## Your assignment
Among the records below, which lines contain the string "true"? Report them.

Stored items

(** * Evaluation runner and comparative statistics: a shallow embedding

    The development follows the Python sources file by file:

    - [Py]        the few built-ins of Python the sources rely on
                  ([str], [str.strip], [str.upper], slicing, [zip]);
    - [Mcnemar]   [calculate_mcnemar.py], the comparator that accepts
                  concatenated inputs;
    - [BC]        [calculate_b_c.py], the minimal comparator for two aligned
                  files;
    - [Pareto]    [pareto_analysis.py], the dominance test;
    - [Evaluate]  [evaluate.py], the regular expression that removes the
                  reasoning span and the retry loop of the runner;
    - [FindFalse], [EvaluateNames], [Names], [AddGpuCount]
                  [find_false_questions.py], the name handling of
                  [evaluate.py], the language suffix and the family of a
                  run ([pareto_analysis.py], [graph_families.py],
                  [generate_graph.py], [sanitize_names.py]) and the GPU
                  count of [add_gpu_count.py], over the text built-ins of
                  [PyText].

    Conventions.  Python [int] is [Z].  A finite Python [float] is the
    rational it denotes ([Q]): the comparisons [<] and [>] on finite floats
    are exact, and the true division of two integers is read as the exact
    quotient.  Text is [string]; the characters are the ASCII ones, for which
    [str.strip] and [str.upper] are given in full.  A JSON object is a
    [gmap string jvalue]. *)

From Stdlib Require Import ZArith QArith Qabs Lia Bool List.
From Stdlib Require Import Strings.Ascii Strings.String Numbers.DecimalString.
From stdpp Require Import base option list strings gmap.

Set Default Proof Using "Type".

(* ===================================================================== *)
(** * Python built-ins                                                    *)
(* ===================================================================== *)

Module Py.

Local Open Scope string_scope.
Local Open Scope Z_scope.

(** JSON values as [json.loads] returns them (scalars and text; the
    sources never look inside a nested value of a record field). *)
Inductive jvalue : Type :=
| JNull
| JBool (b : bool)
| JInt (z : Z)
| JStr (s : string).

#[global] Instance jvalue_eq_dec : EqDecision jvalue.
Proof. solve_decision. Defined.

(** A JSON object, i.e. a Python [dict] with text keys. *)
Abbreviation jobject := (gmap string jvalue).

(** [str(v)] *)
Definition str (v : jvalue) : string :=
  match v with
  | JNull => "None"
  | JBool true => "True"
  | JBool false => "False"
  | JInt z => NilZero.string_of_int (Z.to_int z)
  | JStr s => s
  end.

(** [d.get(key, default)] *)
Definition get (d : jobject) (key : string) (dflt : jvalue) : jvalue :=
  default dflt (d !! key).

(** [key in d] *)
Definition contains (d : jobject) (key : string) : bool :=
  bool_decide (is_Some (d !! key)).

(** [c.isspace()] on the ASCII range: TAB, LF, VT, FF, CR, the four
    separators 0x1c-0x1f and the space. *)
Definition isspace (c : ascii) : bool :=
  let n := Z.of_nat (nat_of_ascii c) in
  ((9 <=? n) && (n <=? 13)) || ((28 <=? n) && (n <=? 31)) || (n =? 32).

(** [s.lstrip()] *)
Fixpoint lstrip (s : string) : string :=
  match s with
  | String c s' => if isspace c then lstrip s' else s
  | EmptyString => EmptyString
  end.

(** [s.rstrip()]: a character is dropped when it is white space and
    everything after it was dropped. *)
Fixpoint rstrip (s : string) : string :=
  match s with
  | EmptyString => EmptyString
  | String c s' =>
      match rstrip s' with
      | EmptyString => if isspace c then EmptyString else String c EmptyString
      | r => String c r
      end
  end.

(** [s.strip()] *)
Definition strip (s : string) : string := rstrip (lstrip s).

(** The text begins, or ends, with a white-space character. *)
Definition starts_with_space (s : string) : bool :=
  match s with
  | String c _ => isspace c
  | EmptyString => false
  end.

Fixpoint ends_with_space (s : string) : bool :=
  match s with
  | EmptyString => false
  | String c EmptyString => isspace c
  | String _ s' => ends_with_space s'
  end.

(** [c.upper()] on the ASCII range. *)
Definition upper_char (c : ascii) : ascii :=
  let n := nat_of_ascii c in
  if ((97 <=? n) && (n <=? 122))%nat then ascii_of_nat (n - 32) else c.

(** [s.upper()] *)
Fixpoint upper (s : string) : string :=
  match s with
  | EmptyString => EmptyString
  | String c s' => String (upper_char c) (upper s')
  end.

## Your response
    are exact, and the true division of two integers is read as the exact
  | JBool true => "True"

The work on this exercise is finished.